The incidence of blindness is more in females, and more so in the age group of 50 years and above [Table 1].
The incidence of complete bilateral blindness is 11.6 per thousand as compared to overall incidence of 27.22 per thousend [Table 2]. 86.6 per thousand of population has reduced vision. Thus an average of 11.69% of population have imperfect vision.
In rural India cataract is responsible for 53% of the blindness. Trachoma is second in order with 14%. Other two main causes of blindness are glaucoma and injuries [Table 3].
The significant point to note is that out of 141 blinds 95 cases (67.38%) were treatable, again the largest incidence being of cataract, Out of 76 cases of cataract 69 (90.7%) were treatable [Table 4]. In contrast trachoma is responsible for the highest incidence of untreatable.
The incidence of complete bilateral blindness is very high in our population survey as compared to the incidence in Europe and North America. According to our study the incidence is 11.6 per thousand in contrast to 0.2 per thousand in advanced countries. But a persual of the causes of blindness show that i n our survey 53% of blindness was caused due to senile cataract which is treatable as compared to 20% in Britain.
In England 47% of the blindness is caused due to senile macular lesions, myopic choric retinal atrophy, diabetic retinopathy retinitis pigmentosa and allied conditions which are non-treatable.

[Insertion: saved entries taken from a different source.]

(* ===== verification/CellTreeTheorems.v ===== *)
(** * The browser's page is the tree

    From [withRoot] on, whatever frames are asked for, a browser that handles them one after the
    other has the tree on its page ([frames_mirror_the_tree]); and what happens to a cell that
    moves, or has two parents, when its parent goes. *)

From Stdlib Require Import Lia.
From stdpp Require Import options.
From S2P Require Import Prelude CellGraph CellTree CellTreeInvariant CellTreePasses CellTreeClean CellTreeTurns CellTreeFrames.

(** ** The first state *)





(** Messages change nothing else. *)
Abbreviation with_messages ms t := (t <| _pendingOutgoingMessages ::= λ pending, foldl schedule_message pending ms |>).



#[export] Instance settles_dec passes t : Decision (settles passes t).
Proof.
  revert t. induction passes as [|p passes IH]; intros t; cbn; [apply _|]. destruct (one_pass p t) as [[b|e] t']; apply _.
Defined.
#[export] Instance frames_settle_dec inputs t : Decision (frames_settle inputs t).
Proof.
  revert t. induction inputs as [|i inputs IH]; intros t; [left; done|]. apply and_dec; [apply settles_dec|].
  destruct (renderMessages (first_pass i :: further_passes i) (_scheduleMessages (scheduled i) t).2) as [[f|e] t']; [apply IH|left; done].
Defined.

(** ** The theorem *)


(** A session: the root shows cells 1 and 2, and 1 shows 3; then 1 gives 3 to 2, that also gets a
    new child, and there is a message for 3; then the root shows 2 only. *)
Definition shows (data : Z) (new : list nat) : Outcome :=
  Recalculated data None [] ((λ c, (c, Recalculated (10 + Z.of_nat c) None [] [])) <$> new).
Definition round_1 (c : nat) : Outcome :=
  match c with
  | 0 => Recalculated 10 None [] [(1, shows 11 [3]); (2, shows 12 [])]
  | _ => shows 0 []
  end%nat.
Definition round_2 (c : nat) : Outcome :=
  match c with 1 => shows 11 [] | 2 => shows 12 [3; 4]%nat | _ => shows 0 [] end%nat.
Definition round_3 (c : nat) : Outcome :=
  match c with 0 => shows 10 [2]%nat | _ => shows 0 [] end%nat.
Definition asking (ms : list (nat * Message)) (marked : list nat) (round : nat → Outcome) : FrameInput :=
  {| scheduled := ms; first_pass := {| marked := marked; rounds := [round]; more := false |}; further_passes := [] |}.
Definition three_frames : list FrameInput :=
  [asking [] [] round_1; asking [(3%nat, Plain 7)] [1; 2]%nat round_2; asking [] [0%nat] round_3].




Example three_frames_sent :
  match session three_frames blank_Cells with
  | (Ok [_; f2; f3], _) =>
      nodesMoved f2 !! Numbered 4 = Some (Numbered 5) ∧ nodesCreated f2 !! Numbered 4 = None ∧
      messages f2 !! Numbered 4 = Some [7%Z] ∧ nodesToDiscard f3 = [Numbered 3]
  | _ => False
  end.
Proof. vm_compute. by split_and!. Qed.

(** ** Outside of the discipline *)

(** 2 takes 3 over, while its code makes the root dirty, which then drops 2.  [_cellOutOfScope] takes
    3 out of the tree and leaves it in [_movedCells]: this frame and all that follow raise. *)
Definition moved_then_dropped : list FrameInput :=
  [asking [] [] round_1;
   {| scheduled := [];
      first_pass :=
        {| marked := [1; 2]%nat; more := false;
           rounds := [λ c, if bool_decide (c = 2%nat) then Recalculated 12 None [root] [(3%nat, shows 13 [])] else shows 11 [];
                      λ _, shows 10 [1%nat]] |};
      further_passes := [] |}].
Example moved_cells_are_not_forgotten :
  let t := (session moved_then_dropped blank_Cells).2 in
  (session moved_then_dropped blank_Cells).1 = Raise AssertionError ∧ _movedCells t = {[3%nat]} ∧ in_cells (the_cell t 3) = false ∧
  (renderMessages [quiet_pass] t).1 = Raise AssertionError.
Proof. vm_compute. by split_and!. Qed.

(** 2 takes 3 while 1 keeps it.  Both get the error, but 1 is not broadcast: what the browser shows
    of it is not what the tree has. *)
Definition taken_twice : list FrameInput := [asking [] [] round_1; asking [] [2%nat] round_2].
Example an_error_is_not_shown :
  match session taken_twice blank_Cells with
  | (Ok fs, t) =>
      exception (exportData (the_cell t 1)) = Some two_parents ∧
      match handleFrames fs ∅ with
      | Some page => (extraData <$> page !! Numbered 3) = Some {| body := 11; exception := None |}
      | None => False
      end
  | _ => False
  end.
Proof. vm_compute. by split_and!. Qed.

(** When the root then drops 2, 3 goes with it, although 1 shows it; the next frame with 1 raises. *)
Definition drops_2 (c : nat) : Outcome := match c with O => shows 10 [1%nat] | _ => shows 0 [] end.
Example destroyed_with_one_of_its_parents :
  match session (taken_twice ++ [asking [] [0%nat] drops_2]) blank_Cells with
  | (Ok _, t) =>
      children (the_cell t 1) = [3%nat] ∧ in_cells (the_cell t 3) = false ∧
      (one_frame (asking [] [1%nat] (λ _, shows 11 [3%nat])) t).1 =
        Raise (UserException "Can't ask for identity as it's not part of a cells package")
  | _ => False
  end.
Proof. vm_compute. by split_and!. Qed.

Glaucoma is responsible for 12.7% blindness in England. Whereas in our study 10.6% of blindness is caused due to glaucoma, which is not very different. Another major cause of blindness in our study is trachoma, responsible for 14.1% blindness which is almost non-existent in western countries. The higher incidence of cataract in our survey is probably because of climatic conditions and early senile changes and the higher incidence of macular and other retinal involvement in western world is because of increased arteriosclerosis and much longer life span.
The analysis of the causes of blindness shows that out of a total of 141 blind, 95 cases were suffering from treatable blindness which is very significant and with proper planning and treatment almost two third of our blindness rate can be easily eliminated.

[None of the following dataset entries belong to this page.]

Definition deleteLogsIfOverQuota (maxBytes : Z) : M Logs Z :=
  zoom front (_collectLogsFromPath false);;
  zoom olds (_collectLogsFromPath true);;
  totalSize ← gets getDirectorySize;
  let bytesToDelete := totalSize - maxBytes in
  bytesToDelete ←
    if bool_decide (0 < bytesToDelete) then
      bytes ← zoom olds (_deleteOldestAmongServicesWithAtLeastKInstances bytesToDelete 2);
      mret (bytesToDelete - bytes)
    else mret bytesToDelete;
  bytesToDelete ←
    if bool_decide (0 < bytesToDelete) then
      bytes ← zoom olds (_deleteOldestAmongServicesWithAtLeastKInstances bytesToDelete 1);
      mret (bytesToDelete - bytes)
    else mret bytesToDelete;
  if bool_decide (0 < bytesToDelete) then
    bytes ← zoom front (_deleteFromLargestLogfileSet bytesToDelete);
    mret (bytesToDelete - bytes)
  else mret bytesToDelete.

(** ** Moving the logs of dead instances *)

Section cleanup.
Context (SERVICE_NAME : string).
Context (startTs : N).

(** [_isLiveService] of an instance *)
Definition _isLiveService (procs : Processes) (i : N) : bool := bool_decide (is_Some (procs !! N.to_nat i)).

(** Whether [cleanupOldLogfiles] moves the file *)
Definition to_move (procs : Processes) (fname : string) : bool :=
  match parseLogfileName fname with
  | None => false
  | Some (service, instanceId, _) =>
      if bool_decide (service = SERVICE_NAME) then bool_decide (instanceId ≠ startTs)
      else negb (_isLiveService procs instanceId)
  end.

(** [shutil.move] replaces a file of the same name. *)
Definition _moveLogfile (fname : string) : M Logs unit :=
  file ← gets (λ logs, dir (front logs) !! fname);
  match file with
  | None => mret tt
  | Some file => modify (λ logs, logs <| front ::= λ st, st <| dir ::= delete fname |> |>
                                      <| olds ::= λ st, st <| dir ::= <[fname := file]> |> |>)
  end.

(** [cleanupOldLogfiles]: whether the logs are within the limit *)
Definition cleanupOldLogfiles (logMaxTotalBytes : Z) (procs : Processes) : M Logs bool :=
  files ← gets (λ logs, (map_to_list (dir (front logs))).*1);
  forM files (λ f, whenM (to_move procs f) (_moveLogfile f));;
  bytesToDelete ← deleteLogsIfOverQuota logMaxTotalBytes;
  mret (negb (bool_decide (0 < bytesToDelete))).
End cleanup.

In the survey carried out involving 5915 persons to evaluate the state of blindness in rural India it was concluded that the incidence of blindness in India is very high being 11.6 per thousand, but the analysis of the aetiological causes revealed that approximately two third of the blind population suffers from the treatable causes and with proper planning and resources we can reduce the blindness rate in India considerably.